The coronavirus’ impact on women’s health goes far beyond the number of COVID-19 cases. Throughout the pandemic, we found women reported higher levels of depression and anxiety, while also having less access to health care.

COVID-19’s impact on women’s health
Indicator Men Women
% of people experiencing anxiety or depression 34.0% 42.0%
% of people with delayed or no access to health care 36.8% 43.7%
COVID-19 cases per 100K (since November 2020) 177.8 205.7

Frontline essentials

From nurses and child care providers to grocery store clerks and pharmacy technicians, women make up a majority (in some cases a vast majority) of essential workers.


Despite their proportionally larger role in the essential workforce, women are being paid less. According to the Bureau of Labor Statistics, women make nearly 20% less than men. In real dollars, that's roughly $195 a week, or $10,157 a year, less.

For many women, the issues highlighted above sound all too familiar. For too long, women have struggled with unequal representation, unequal pay and unequal opportunity, the ongoing pandemic only accelerated and exposed those issues even more. Women of color, especially, have lost more jobs and struggled to find health care while also working on the frontlines of this dangerous disease.

Nearly 77% of all health care workers are women. Nationwide, 27 million women are frontline or essential workers — that’s 64% of all workers. The burden of the COVID-19 outbreak has not been felt equally. We must keep this in mind if we want to truly recover. Because the issues many women faced before the pandemic have only become more dire to address.

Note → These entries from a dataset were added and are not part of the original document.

(* ===== verification/NetIP.v ===== *)
(** * The part of package [net] the keyers use

    [net.ParseIP], [IP.To4], [net.CIDRMask], [IP.Mask] and [IP.String], on addresses
    as lists of bytes (each a [Z] below 256): four of them or sixteen. *)
From stdpp Require Import base list strings pretty.
From Stdlib Require Import ZArith Lia Ascii String.
From S2P Require Import Prelude.
From S2P Require Import GoStrings.
From S2P Require Import Request.

#[local] Open Scope string_scope.
#[local] Open Scope Z_scope.

Abbreviation IP := (list Z).

(** ** Parsing *)

(** A decimal field: no leading zero, at most 255. *)
Fixpoint decimal_from (acc : Z) (s : string) : option Z :=
  match s with
  | EmptyString => Some acc
  | String c s' =>
      if is_digit c then
        let acc := acc * 10 + (byte_Z c - 48) in
        if 255 <? acc then None else decimal_from acc s'
      else None
  end.

Definition octet (s : string) : option Z :=
  match s with
  | EmptyString => None
  | String "0" (String _ _) => None
  | _ => decimal_from 0 s
  end.

(** [parseIPv4Fields] *)
Definition parse_IPv4 (s : string) : option IP :=
  match Split s "." with
  | [a; b; c; d] =>
      match octet a, octet b, octet c, octet d with
      | Some a, Some b, Some c, Some d => Some [a; b; c; d]
      | _, _, _, _ => None
      end
  | _ => None
  end.

(** At most four hexadecimal digits: their value, how many, and the rest. *)
Fixpoint hex_group (fuel : nat) (acc : Z) (off : Z) (s : string) : option (Z * Z * string) :=
  match s with
  | EmptyString => Some (acc, off, s)
  | String c s' =>
      match unhex c with
      | None => Some (acc, off, s)
      | Some x =>
          match fuel with
          | O => None
          | S fuel => hex_group fuel (acc * 16 + x) (off + 1) s'
          end
      end
  end.

(** The loop of [parseIPv6]: the bytes read so far and where the ellipsis was.
    Each turn reads two bytes at least, so eight turns are enough. *)
Fixpoint parse_groups (fuel : nat) (ip : IP) (ellipsis : option nat) (s : string)
  : option (IP * option nat * string) :=
  match fuel with
  | O => Some (ip, ellipsis, s)
  | S fuel =>
      match hex_group 4 0 0 s with
      | None => None
      | Some (acc, off, rest) =>
          if off =? 0 then None
          else
            match rest with
            | String "." _ =>
                if match ellipsis with None => negb (Nat.eqb (List.length ip) 12) | Some _ => false end then None
                else if (12 <? Z.of_nat (List.length ip)) then None
                else match parse_IPv4 s with
                     | None => None
                     | Some v4 => Some ((ip ++ v4)%list, ellipsis, "")
                     end
            | EmptyString => Some ((ip ++ [acc / 256; acc mod 256])%list, ellipsis, "")
            | String ":" EmptyString => None
            | String ":" (String ":" rest) =>
                let ip := (ip ++ [acc / 256; acc mod 256])%list in
                match ellipsis with
                | Some _ => None
                | None =>
                    if String.eqb rest "" then Some (ip, Some (List.length ip), "")
                    else parse_groups fuel ip (Some (List.length ip)) rest
                end
            | String ":" rest => parse_groups fuel (ip ++ [acc / 256; acc mod 256])%list ellipsis rest
            | _ => None
            end
      end
  end.

Definition parse_IPv6 (s : string) : option IP :=
  let '(ellipsis, s) :=
    match s with String ":" (String ":" rest) => (Some O, rest) | _ => (None, s) end in
  match (match ellipsis with
         | Some _ => if String.eqb s "" then Some ([], ellipsis, "") else parse_groups 8 [] ellipsis s
         | None => parse_groups 8 [] ellipsis s
         end) with
  | None => None
  | Some (ip, ellipsis, rest) =>
      if negb (String.eqb rest "") then None
      else match ellipsis with
           | None => if Nat.eqb (List.length ip) 16 then Some ip else None
           | Some at_byte =>
               if Nat.ltb (List.length ip) 16
               then Some (List.firstn at_byte ip ++ repeat 0 (16 - List.length ip)
                          ++ List.skipn at_byte ip)%list
               else None
           end
  end.

(** The first of [.] and [:] decides; a zone makes [ParseIP] return nil. *)
Fixpoint address_kind (s : string) : option ascii :=
  match s with
  | EmptyString => None
  | String c s' =>
      if Ascii.eqb c "." || Ascii.eqb c ":" || Ascii.eqb c "%" then Some c else address_kind s'
  end.

Definition v4_in_v6 (v4 : IP) : IP := ([0; 0; 0; 0; 0; 0; 0; 0; 0; 0; 255; 255] ++ v4)%list.

Definition ParseIP (s : string) : option IP :=
  if ContainsByte s "%" then None
  else match address_kind s with
       | Some "."%char => match parse_IPv4 s with Some v4 => Some (v4_in_v6 v4) | None => None end
       | Some ":"%char => parse_IPv6 s
       | _ => None
       end.

Definition To4 (ip : IP) : option IP :=
  if Nat.eqb (List.length ip) 4 then Some ip
  else if Nat.eqb (List.length ip) 16 && bool_decide (List.firstn 12 ip = v4_in_v6 [])
  then Some (List.skipn 12 ip)
  else None.

(** ** Masking *)

(** The first [n] of a byte's bits. *)
Definition mask_byte (n : Z) : Z := 256 - 2 ^ (8 - n).

Fixpoint mask_bytes (count : nat) (ones : Z) : list Z :=
  match count with
  | O => []
  | S count => mask_byte (Z.max 0 (Z.min 8 ones)) :: mask_bytes count (ones - 8)
  end.

(** [net.CIDRMask], for [0 <= ones <= bits] and [bits] 32 or 128. *)
Definition CIDRMask (ones bits : Z) : list Z := mask_bytes (Z.to_nat (bits / 8)) ones.

(** [IP.Mask] for an address and a mask of one length. *)
Definition Mask (ip mask : list Z) : IP := zip_with Z.land ip mask.

(** ** Printing *)
Definition dotted (v4 : IP) : string := Join (map Itoa v4) ".".

Definition hex_digit (x : Z) : ascii :=
  ascii_of_N (Z.to_N (if x <? 10 then 48 + x else 87 + x)).

Fixpoint skip_zeros (l : list Z) : list Z :=
  match l with
  | [] => []
  | d :: l' => match l' with [] => l | _ => if d =? 0 then skip_zeros l' else l end
  end.

(** A 16-bit group without leading zeros. *)
Definition hex16 (x : Z) : string :=
  string_of_list_ascii
    (map hex_digit (skip_zeros [x / 4096; (x / 256) mod 16; (x / 16) mod 16; x mod 16])).

Fixpoint groups (ip : IP) : list Z :=
  match ip with a :: b :: ip => 256 * a + b :: groups ip | _ => [] end.

Fixpoint zero_run (l : list Z) : nat :=
  match l with 0 :: l => S (zero_run l) | _ => O end.

(** The first longest run of at least two zero groups: where, and how long. *)
Fixpoint longest_run (i : nat) (l : list Z) (best : nat * nat) : nat * nat :=
  match l with
  | [] => best
  | _ :: l' =>
      let n := zero_run l in
      longest_run (S i) l' (if Nat.leb 2 n && Nat.ltb best.2 n then (i, n) else best)
  end.

Definition print_IPv6 (ip : IP) : string :=
  let g := groups ip in
  let '(i, n) := longest_run 0 g (O, O) in
  if Nat.eqb n 0 then Join (map hex16 g) ":"
  else (Join (map hex16 (List.firstn i g)) ":" ++ "::" ++ Join (map hex16 (List.skipn (i + n) g)) ":").

Definition IP_String (ip : IP) : string :=
  match To4 ip with Some v4 => dotted v4 | None => print_IPv6 ip end.

(** ** Against the package's own behaviour *)
Example parse_examples :
  map ParseIP ["192.0.2.1"; "192.0.2.01"; "1.2.3"; "256.1.1.1"; "::"; "2001:db8::1"; "1:2:3:4:5:6:7:8";
               "::ffff:192.0.2.1"; "1::2::3"; "fe80::1%eth0"; "12345::"; "1:2:3:4:5:6:7::"; "x"]
  = [Some [0;0;0;0;0;0;0;0;0;0;255;255;192;0;2;1]; None; None; None; Some (repeat 0 16);
     Some [32;1;13;184;0;0;0;0;0;0;0;0;0;0;0;1]; Some [0;1;0;2;0;3;0;4;0;5;0;6;0;7;0;8];
     Some [0;0;0;0;0;0;0;0;0;0;255;255;192;0;2;1]; None; None; None;
     Some [0;1;0;2;0;3;0;4;0;5;0;6;0;7;0;0]; None].
Proof. vm_compute. reflexivity. Qed.

Example print_examples :
  map (fun s => match ParseIP s with Some ip => IP_String ip | None => "" end)
    ["192.0.2.1"; "2001:DB8:0:0:1:0:0:1"; "::"; "::ffff:1.2.3.4"; "1:0:3:4:5:6:7:8"; "1::"; "0:0:0:1::"]
  = ["192.0.2.1"; "2001:db8::1:0:0:1"; "::"; "1.2.3.4"; "1:0:3:4:5:6:7:8"; "1::"; "0:0:0:1::"].
Proof. vm_compute. reflexivity. Qed.

(** ** What masking an IPv4 address keeps *)
Definition byte_ok (x : Z) : Prop := 0 <= x < 256.

Definition num4 (v4 : IP) : Z :=
  match v4 with [a; b; c; d] => ((a * 256 + b) * 256 + c) * 256 + d | _ => 0 end.

Lemma land_mask_byte x n :
  byte_ok x -> 0 <= n <= 8 -> Z.land x (mask_byte n) = x / 2 ^ (8 - n) * 2 ^ (8 - n).
Proof.
  intros Hx Hn.
  assert (forallb (fun x => forallb (fun n =>
            Z.land x (mask_byte n) =? x / 2 ^ (8 - n) * 2 ^ (8 - n))
            (map Z.of_nat (seq 0 9))) (map Z.of_nat (seq 0 256)) = true) as Hall
    by (vm_compute; reflexivity).
  rewrite forallb_forall in Hall. specialize (Hall x). rewrite forallb_forall in Hall.
  unfold byte_ok in Hx. apply Z.eqb_eq, Hall; apply in_map_iff.
  - exists (Z.to_nat x). split; [lia|]. apply in_seq. lia.
  - exists (Z.to_nat n). split; [lia|]. apply in_seq. lia.
Qed.

Lemma Mask_v4 a b c d bits :
  byte_ok a -> byte_ok b -> byte_ok c -> byte_ok d ->
  let keep i x := x / 2 ^ (8 - Z.max 0 (Z.min 8 (bits - 8 * i)))
                    * 2 ^ (8 - Z.max 0 (Z.min 8 (bits - 8 * i))) in
  Mask [a; b; c; d] (CIDRMask bits 32) = [keep 0 a; keep 1 b; keep 2 c; keep 3 d].
Proof.
  intros Ha Hb Hc Hd. unfold Mask, CIDRMask. change (Z.to_nat (32 / 8)) with 4%nat.
  cbn [mask_bytes zip_with]. rewrite !land_mask_byte by (done || lia). cbv zeta.
  replace (bits - 8 * 0) with bits by lia. replace (bits - 8 * 1) with (bits - 8) by lia.
  replace (bits - 8 * 2) with (bits - 8 - 8) by lia.
  by replace (bits - 8 * 3) with (bits - 8 - 8 - 8) by lia.
Qed.

Lemma list4_eq (a b c d a' b' c' d' : Z) :
  a = a' -> b = b' -> c = c' -> d = d' -> [a; b; c; d] = [a'; b'; c'; d'].
Proof. by intros -> -> -> ->. Qed.

(** Evaluate closed powers of two. *)
Ltac compute_pow :=
  repeat match goal with
  | |- context [2 ^ ?e] =>
      let v := eval vm_compute in (2 ^ e) in
      lazymatch v with Zpos _ => change (2 ^ e) with v end
  end.

(** Two addresses have the same network exactly when their first [bits] bits are
    the same. *)
Lemma Mask_v4_iff a b c d a' b' c' d' bits :
  byte_ok a -> byte_ok b -> byte_ok c -> byte_ok d ->
  byte_ok a' -> byte_ok b' -> byte_ok c' -> byte_ok d' -> 0 <= bits <= 32 ->
  Mask [a; b; c; d] (CIDRMask bits 32) = Mask [a'; b'; c'; d'] (CIDRMask bits 32) <->
  num4 [a; b; c; d] / 2 ^ (32 - bits) = num4 [a'; b'; c'; d'] / 2 ^ (32 - bits).
Proof.
  intros Ha Hb Hc Hd Ha' Hb' Hc' Hd' Hbits. rewrite !Mask_v4 by done. unfold byte_ok, num4 in *.
  assert (exists n, (n < 33)%nat /\ bits = Z.of_nat n) as (n & Hn & ->).
  { exists (Z.to_nat bits). lia. }
  clear Hbits. do 33 (destruct n as [|n]; [compute_pow;
    split; intros E; [injection E as ????|apply list4_eq]; Z.to_euclidean_division_equations; lia|]). lia.
Qed.
Lemma only_check_reaches_store_witness :
  let probe := get_of "GET" "/healthz" in
  exists w wrote,
    ServeHTTP always_blocked api probe (fresh_exchange, SimClock 5 1) =
      (Returns tt, (mkExchange w wrote [] [], SimClock 5 1)) /\ w = healthy /\
    ServeHTTP always_blocked api (get_of "POST" "/check") (fresh_exchange, SimClock 5 1) =
      serve_check always_blocked api (in_request (get_of "POST" "/check")) (fresh_exchange, SimClock 5 1).
Proof.
  intros probe.
  destruct (only_check_reaches_store always_blocked api probe (SimClock 5 1)) as [_ Hother].
  destruct (only_check_reaches_store always_blocked api (get_of "POST" "/check") (SimClock 5 1)) as [Hcheck _].
  destruct Hother as (w & wrote & E & Hw & _).
  { intros (_ & seg & [= <-] & _ & _ & Hs). discriminate. }
  exists w, wrote. split; [exact E|]. split.
  - apply Hw; [by left|]. split; [discriminate|]. by exists "healthz".
  - apply Hcheck. split; [discriminate|]. by exists "check".
Defined.

End examples.
(* ===== verification/Observability.v ===== *)
(** * Logger and metrics ([internal/observability])

    [NewLogger]'s choice of level and format, the namespace of the metrics, and the
    collectors as the calls the service makes of them: what the client library does
    with a call is its own, so [Metrics] holds the calls in order. *)
From stdpp Require Import base list gmap strings.
From Stdlib Require Import ZArith Lia QArith Ascii String.
From S2P Require Import Prelude.
From S2P Require Import GoStrings.
From S2P Require Import Float.
From S2P Require Import Store.
From S2P Require Import Request.
From S2P Require Import Limiter.
From S2P Require Import Engine.
From S2P Require Import HttpApi.

#[local] Open Scope string_scope.
#[local] Open Scope Z_scope.

Definition DefaultNamespace : string := "forwardlimit".

(** ** The logger *)
Inductive log_level : Type := LevelDebug | LevelInfo | LevelWarn | LevelError.
Inductive log_format : Type := JSONHandler | TextHandler.
Inductive logger_error : Type := UnknownLevel (level : string) | UnknownFormat (format : string).

#[global] Instance log_level_eq_dec : EqDecision log_level.
Proof. solve_decision. Defined.

Section logger.
Context {U : Unicode}.

Definition level_of_name (level : string) : option log_level :=
  let s := ToLower (TrimSpace level) in
  if String.eqb s "debug" then Some LevelDebug
  else if String.eqb s "" || String.eqb s "info" then Some LevelInfo
  else if String.eqb s "warn" || String.eqb s "warning" then Some LevelWarn
  else if String.eqb s "error" then Some LevelError
  else None.

Definition format_of_name (format : string) : option log_format :=
  let s := ToLower (TrimSpace format) in
  if String.eqb s "" || String.eqb s "json" then Some JSONHandler
  else if String.eqb s "text" then Some TextHandler
  else None.

(** The logger is what it filters at and how it prints. *)
Definition NewLogger (level format : string) : (log_level * log_format) + logger_error :=
  match level_of_name level with
  | None => inr (UnknownLevel level)
  | Some lvl =>
      match format_of_name format with
      | None => inr (UnknownFormat format)
      | Some h => inl (lvl, h)
      end
  end.
End logger.

(** ** Runes

    The width of the rune a string that does not begin with an ASCII byte begins
    with; a malformed encoding is one byte of width. *)
Definition between (lo hi : Z) (c : ascii) : bool := (lo <=? byte_Z c) && (byte_Z c <=? hi).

QuoteWizard’s team of analysts evaluated eight data sets to represent the unequal toll the coronavirus pandemic has taken on women compared to men.

The first source on the unemployment rate was compiled from the U.S. Bureau of Labor Statistics from March 2020 to February 2021. It represents the unemployment gap between women and men month to month throughout the pandemic.

The second source includes women’s share of state unemployment insurance claims compiled from the Institute for Women's Policy Research. This dataset offered insight into the percentage of unemployment insurance claims as a relative rate compared to men in September 2020.

The third source we evaluated was the National Women’s Law Center, which provided an analysis for the number of Asian women currently unemployed compared to February 2020.

Fourth, we analyzed the U.S. Census to find the percentage of people not working due to COVID-19-related child care issues (summer 2020).

The fifth table we analyzed was the National Center for Health Statistics (NCHS) and Census Bureau Household Pulse Survey on COVID-19’s Impact on Women’s Health. This dataset was segmented into three categories, anxiety and depression, reduced access to health care and COVID-19 case rates.

The pie chart on frontline workers was sourced from the Center for Economic and Policy Research. This depicts the percentage of women in various frontline worker industries compared to men.